O Brics realiza, nesta semana, a Cúpula de Chanceleres em Nova Deli, na Índia, antecipando o encontro de chefes de Estado. O objetivo é discutir temas de segurança internacional, incluindo conflitos no Oriente Médio e na Ucrânia. A reunião ocorre em um momento de tensões entre membros do bloco.
Durante as sessões, o Irã acusou os Emirados Árabes Unidos de estarem diretamente envolvidos em ataques recentes contra o Irã. Abu Dhabi foi representada no encontro pelo vice-ministro Khalifa Shaheen Al Marar, já que o chanceler Emirati não viajou à Índia.

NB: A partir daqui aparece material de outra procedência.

Lemma store_each_run fetched w :
  Forall (fun g => has_required_fields (game_data_of g) = true) fetched →
  (store_each fetched w).2 = inr tt
  ∧ provider (store_each fetched w).1 = provider w
  ∧ users (store_each fetched w).1 = users w
  ∧ (NoDup (omap game_id (games w)) →
     NoDup (omap game_id (games (store_each fetched w).1)))
  ∧ (∀ gid, gid ∈ omap game_id (games (store_each fetched w).1)
            ↔ gid ∈ omap game_id (games w) ∨ gid ∈ omap game_id fetched)
  ∧ (length (games (store_each fetched w).1)
     ≤ length (games w) + length fetched)%nat.
Proof.
  intros Hfields. revert w.
  induction Hfields as [|g rest Hg _ IH]; intros w.
  { cbn. split_and!; try done; try lia. intros gid. split; [by left|].
    by intros [?|?%elem_of_nil]. }
  cbn [store_each]. unfold mbind, M_bind, bind. rewrite store_game_run, Hg.
  destruct (has_required_fields_inv _ Hg) as (gid & _ & _ & _ & Hgid & _).
  rewrite Hgid.
  set (w1 := set_games (upsert gid (game_data_of g) (games w)) w).
  destruct (IH w1) as (Hrun & Hp & Hu & Hdistinct & Hids & Hlen).
  assert (Hids1 : omap game_id (games w1)
    = if decide (gid ∈ omap game_id (games w)) then omap game_id (games w)
      else omap game_id (games w) ++ [gid])
    by by apply upsert_ids.
  split_and!; try done.
  - intros Hnodup. apply Hdistinct. rewrite Hids1.
    destruct (decide (gid ∈ omap game_id (games w))) as [Hin|Hout]; [done|].
    apply NoDup_app. split_and!; [done| |apply NoDup_singleton].
    by intros x Hx ->%list_elem_of_singleton.
  - intros gid'. rewrite Hids, Hids1. cbn in Hgid. cbn [omap list_omap].
    rewrite Hgid.
    destruct (decide (gid ∈ omap game_id (games w))) as [Hin|Hout].
    + rewrite elem_of_cons. split; [tauto|].
      intros [?|[->|?]]; tauto.
    + rewrite elem_of_app, list_elem_of_singleton, elem_of_cons. tauto.
  - etrans; [exact Hlen|]. unfold w1. cbn [games set_games length].
    rewrite upsert_length.
    destruct (decide (Some gid ∈ game_id <$> games w)); lia.
Qed.

Section SeasonSync.
Context `{ApiExternals}.

(** X27. Fetching and storing fit together: whatever the reply of the
    schedule API, [sync_season_games] on what the fetch returns does not
    raise (every fetched game has the keys [store_game] requires) and
    returns the number of games fetched, which may exceed the number of
    documents added.  Afterwards the ids in the collection are those it had
    and those fetched, and they are pairwise distinct provided they were
    before; the user store and the calendars are not touched. *)
Theorem sync_season_games_stores_every_game reply w :
  let fetched := fetch_games reply in
  let run := sync_season_games fetched w in
  run.2 = inr (length fetched)
  ∧ provider run.1 = provider w ∧ users run.1 = users w
  ∧ (∀ gid, gid ∈ omap game_id (games run.1)
            ↔ gid ∈ omap game_id (games w) ∨ gid ∈ omap game_id fetched)
  ∧ (length (games run.1) ≤ length (games w) + length fetched)%nat
  ∧ (NoDup (omap game_id (games w)) → NoDup (omap game_id (games run.1))).
Proof.
  cbn zeta.
  assert (Hfields : Forall (fun g => has_required_fields (game_data_of g) = true)
                      (fetch_games reply)).
  { unfold fetch_games. destruct reply as [e|[status response]]; [done|].
    destruct (bool_decide (status = 200)); [|done].
    destruct response as [[|api_game api_games]|]; [done| |done].
    destruct (mapM _transform_game_data (api_game :: api_games))
      as [e|fetched] eqn:Hall; [done|].
    apply mapM_result_inr in Hall. apply Forall_forall. intros g Hg.
    apply list_elem_of_lookup in Hg as [i Hi].
    destruct (Forall2_lookup_r _ _ _ i g Hall Hi) as (api & _ & Hapi).
    apply transform_game_data_inv in Hapi
      as (? & ? & ? & ? & ? & ? & ? & ? & ? & -> & _). done. }
  pose proof (store_each_run (fetch_games reply) w Hfields)
    as (Hrun & Hp & Hu & Hdistinct & Hids & Hlen).
  unfold sync_season_games, mbind, M_bind, bind, mret, ret.
  destruct (store_each (fetch_games reply) w) as [w' [e|[]]]; [done|].
  cbn [fst snd] in *. split_and!; done.
Qed.

End SeasonSync.

Section CallbackFailures.
Context `{Externals}.
Lemma add_tokens_In (sentence : list string) t x :
  In x (fold_left add_token sentence t) ↔ In x t ∨ In x sentence.
Proof.
  revert t. induction sentence as [|w s IH]; intros t; simpl; [tauto|].
  rewrite IH, add_token_In. intuition.
Qed.

Lemma tokens_loop (sentences : list (list string)) t :
  List.NoDup t →
  List.NoDup (fold_left (fun t s => fold_left add_token s t) sentences t)
  ∧ ∀ w, In w (fold_left (fun t s => fold_left add_token s t) sentences t)
         ↔ In w t ∨ ∃ s, In s sentences ∧ In w s.
Proof.
  revert t. induction sentences as [|s ss IH]; intros t Ht; simpl.
  - split; [done|]. intros w. split; [by left|]. intros [H | (s & [] & _)]. done.
  - destruct (IH (fold_left add_token s t) (add_tokens_NoDup s t Ht)) as [Hn Hi].
    split; [done|]. intros w. rewrite Hi, add_tokens_In. split.
    + intros [[H | H] | (s' & H1 & H2)];
        [by left|right; exists s; auto|right; exists s'; auto].
    + intros [H | (s' & [H1 | H1] & H2)];
        [left; by left|subst s'; left; by right|right; exists s'; auto].
Qed.
End Vocabulary.

(** The vocabulary has no duplicates, and its words are exactly the
    words of the sentences. *)
Theorem tokens_vocabulary (sentences : list (list string)) :
  List.NoDup (tokens sentences)
  ∧ ∀ w, In w (tokens sentences) ↔ ∃ s, In s sentences ∧ In w s.
Proof.
  destruct (tokens_loop sentences [] (List.NoDup_nil _)) as [Hn Hi].
  split; [exact Hn|].
  intros w. unfold tokens. rewrite Hi. split; [intros [[] | H]; done|by right].
Qed.

(** ** Skip-grams of two and three words *)

Section SkipGrams.
Context {A B : Type}.

Lemma traverse_ok (f : A → result B) (g : A → B) (l : list A) :
  (∀ x, In x l → f x = Ok (g x)) → traverse f l = Ok (map g l).
Proof.
  induction l as [|x l IH]; intros H; simpl; [done|].
  rewrite (H x) by (by left). simpl.
  rewrite IH by (intros y Hy; apply H; by right). reflexivity.
Qed.

Lemma py_index_nth (l : list A) (i : Z) (d : A) :
  0 ≤ i < len l → py_index l i = Ok (nth (Z.to_nat i) l d).
Proof.
  intros Hi. apply py_index_inside; [lia|].
  apply nth_error_nth'. unfold len in Hi. lia.
Qed.
End SkipGrams.

Lemma py_range_In (n i : Z) : In i (py_range n) → 0 ≤ i < n.
Proof.
  unfold py_range. rewrite in_map_iff. intros (t & <- & Ht).
  apply in_seq in Ht. lia.
Qed.

Lemma py_range3_pair (k : Z) : 0 ≤ k → py_range3 1 (2 + k) (k + 1) = Ok [1].
Proof.
  intros Hk. unfold py_range3.
  destruct (Z.eqb_spec (k + 1) 0); [lia|].
  destruct (Z.ltb_spec 0 (k + 1)); [|lia].
  assert ((2 + k - 1 + (k + 1) - 1) / (k + 1) = 1) as ->.
  { symmetry. apply (Z.div_unique _ _ 1 k); lia. }
  reflexivity.
Qed.

Lemma py_range3_triple (k : Z) : 0 ≤ k → py_range3 1 (3 + k) (k + 1) = Ok [1; k + 2].
Proof.
  intros Hk. unfold py_range3.
  destruct (Z.eqb_spec (k + 1) 0); [lia|].
  destruct (Z.ltb_spec 0 (k + 1)); [|lia].
  assert ((3 + k - 1 + (k + 1) - 1) / (k + 1) = 2) as ->.
  { symmetry. apply (Z.div_unique _ _ 2 0); lia. }
  simpl. do 3 f_equal. lia.
Qed.

(** With a skip that is not negative, the skip-grams of two and of three
    words are the ones the specification describes, and nothing is
    raised. *)
Theorem skip_gram_two_three (k n : Z) (s : string) :
  0 ≤ k → n = 2 ∨ n = 3 → skip_gram k n s = Ok (skip_gram_spec k n s).
Proof.
  intros Hk Hn. unfold skip_gram, skip_gram_spec.
  set (words := words_of s).
  replace ((1 + k) * (n - 1)) with ((n - 1) * (k + 1)) by lia.
  rewrite (traverse_ok _
    (fun i => map (fun t => nth (Z.to_nat (i + t * (k + 1))) words EmptyString)
                  (py_range n))).
  { simpl. by rewrite map_map. }
  intros i Hi%py_range_In.
  destruct Hn as [-> | ->].
  - rewrite (py_index_nth words i EmptyString) by lia. simpl.
    rewrite py_range3_pair by done. simpl.
    rewrite (py_index_nth words (i + k + 1) EmptyString) by lia. simpl.
    replace (i + Z.of_nat 0 * (k + 1)) with i by lia.
    replace (i + Z.of_nat 1 * (k + 1)) with (i + k + 1) by lia.
    reflexivity.
  - rewrite (py_index_nth words i EmptyString) by lia. simpl.
    rewrite py_range3_triple by done. simpl.
    rewrite (py_index_nth words (i + k + 1) EmptyString) by lia. simpl.
    rewrite (py_index_nth words (i + k + (k + 2)) EmptyString) by lia. simpl.
    replace (i + Z.of_nat 0 * (k + 1)) with i by lia.
    replace (i + Z.of_nat 1 * (k + 1)) with (i + k + 1) by lia.
    replace (i + Z.of_nat 2 * (k + 1)) with (i + k + (k + 2)) by lia.
    reflexivity.
Qed.

Lemma skip_gram_two_three_witness :
  skip_gram 2 3 "the rain in Spain falls mainly on the plain"
  = Ok ["the Spain on"; "rain falls the"; "in mainly plain"].
Proof.
  apply (skip_gram_two_three 2 3 "the rain in Spain falls mainly on the plain").
  - lia.
  - right. reflexivity.
Defined.

(** ** Skip-grams of one word *)

Section Raising.
Context {A B : Type}.

Lemma traverse_raises (f : A → result B) (l : list A) (e : exn) :
  (∀ x, In x l → f x = Raise e ∨ ∃ y, f x = Ok y) →
  (∃ x, In x l ∧ f x = Raise e) →
  traverse f l = Raise e.
Proof.
  induction l as [|x l IH]; intros Hall (x0 & Hin & Hx0); [destruct Hin|].
  simpl. destruct (Hall x (or_introl eq_refl)) as [-> | (y & Hy)]; [done|].
  rewrite Hy. simpl. rewrite IH; [done| |].
  - intros z Hz. apply Hall. by right.
  - destruct Hin as [<- | Hin]; [congruence|]. by exists x0.
Qed.

Lemma py_index_cases (l : list A) (i : Z) :
  py_index l i = Raise IndexError ∨ ∃ x, py_index l i = Ok x.
Proof.
  unfold py_index. destruct (_ <? 0); [by left|].
  destruct (nth_error _ _) as [x|]; [right; by exists x|by left].
Qed.

Lemma py_index_beyond (l : list A) (i : Z) :
  len l ≤ i → py_index l i = Raise IndexError.
Proof.
  intros Hi. pose proof (len_nonneg l) as Hl. unfold py_index.
  destruct (Z.ltb_spec i 0); [lia|].
  destruct (Z.ltb_spec i 0); [lia|].
  assert (nth_error l (Z.to_nat i) = None) as ->; [|done].
  apply nth_error_None. unfold len in Hi. lia.
Qed.
End Raising.

Lemma py_range3_single (k : Z) : 1 ≤ k → py_range3 1 (1 + k) (k + 1) = Ok [1].
Proof.
  intros Hk. unfold py_range3.
  destruct (Z.eqb_spec (k + 1) 0); [lia|].
  destruct (Z.ltb_spec 0 (k + 1)); [|lia].
  assert ((1 + k - 1 + (k + 1) - 1) / (k + 1) = 1) as ->.
  { symmetry. apply (Z.div_unique _ _ 1 (k - 1)); lia. }
  reflexivity.
Qed.

(** With [n = 1] and a skip of one or more, the inner range still yields
    one offset, so every entry reads a second word, [k + 1] places on:
    the last start reads beyond the text, and the call raises. *)
Theorem skip_gram_one_word_raises (k : Z) (s : string) :
  1 ≤ k → skip_gram k 1 s = Raise IndexError.
Proof.
  intros Hk. unfold skip_gram.
  set (words := words_of s).
  pose proof (wordCount_pos s) as Hpos. unfold wordCount in Hpos. fold words in Hpos.
  rewrite py_range3_single by done.
  rewrite (traverse_raises _ _ IndexError); [done| |].
  - intros i Hi%py_range_In.
    rewrite (py_index_nth words i EmptyString) by lia. simpl.
    destruct (py_index_cases words (i + k + 1)) as [-> | (x & ->)]; [by left|].
    right. by eexists.
  - exists (len words - 1). split.
    + apply (nth_error_In _ (Z.to_nat (len words - 1))).
      replace (len words - (1 + k) * (1 - 1)) with (len words) by lia.
      apply py_range_nth. lia.
    + rewrite (py_index_nth words _ EmptyString) by lia. simpl.
      rewrite py_index_beyond by lia. reflexivity.
Qed.

Lemma skip_gram_one_word_raises_witness :
  skip_gram 1 1 "the rain in Spain" = Raise IndexError.
Proof. apply (skip_gram_one_word_raises 1 "the rain in Spain"). lia. Defined.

A fala iraniana elevou a tensão entre dois parceiros do Brics.
O chanceler iraniano Abbas Araghchi explicou em conversa com a imprensa que o Irã procurou esclarecer fatos sobre a guerra no Oriente Médio, ao mesmo tempo em que reclamou de tentativas de pautas externas durante a reunião. O vice-ministro Gharibabadi afirmou que o Irã reagiu diante do contexto de conflito, defendendo sua posição.
Racha nos Brics
As divergências ficaram mais evidentes pelo contexto regional envolvendo o Golfo Pérsico. O Irã tem promovido ações retaliação em resposta a ataques coordenados por EUA e Israel, que também impactaram aliados da região. Emirados Árabes Unidos e Arábia Saudita condenaram as ações iranianas, mantendo distâncias institucionais.
No Brics, contudo, o Irã tenta obter apoio para uma condenação conjunta aos Estados Unidos e a Israel, buscando respaldo entre os membros. A iniciativa, conforme apuração, não ganhou consenso e não deve avançar na pauta do bloco.
A percepção de coesão nos Brics é ambígua: o grupo cresce com a adesão de novas potências, o que aumenta a diversidade de interesses. Entre os membros, há pontos de alinhamento, mas também diferenças que dificultam decisões coletivas em temas sensíveis.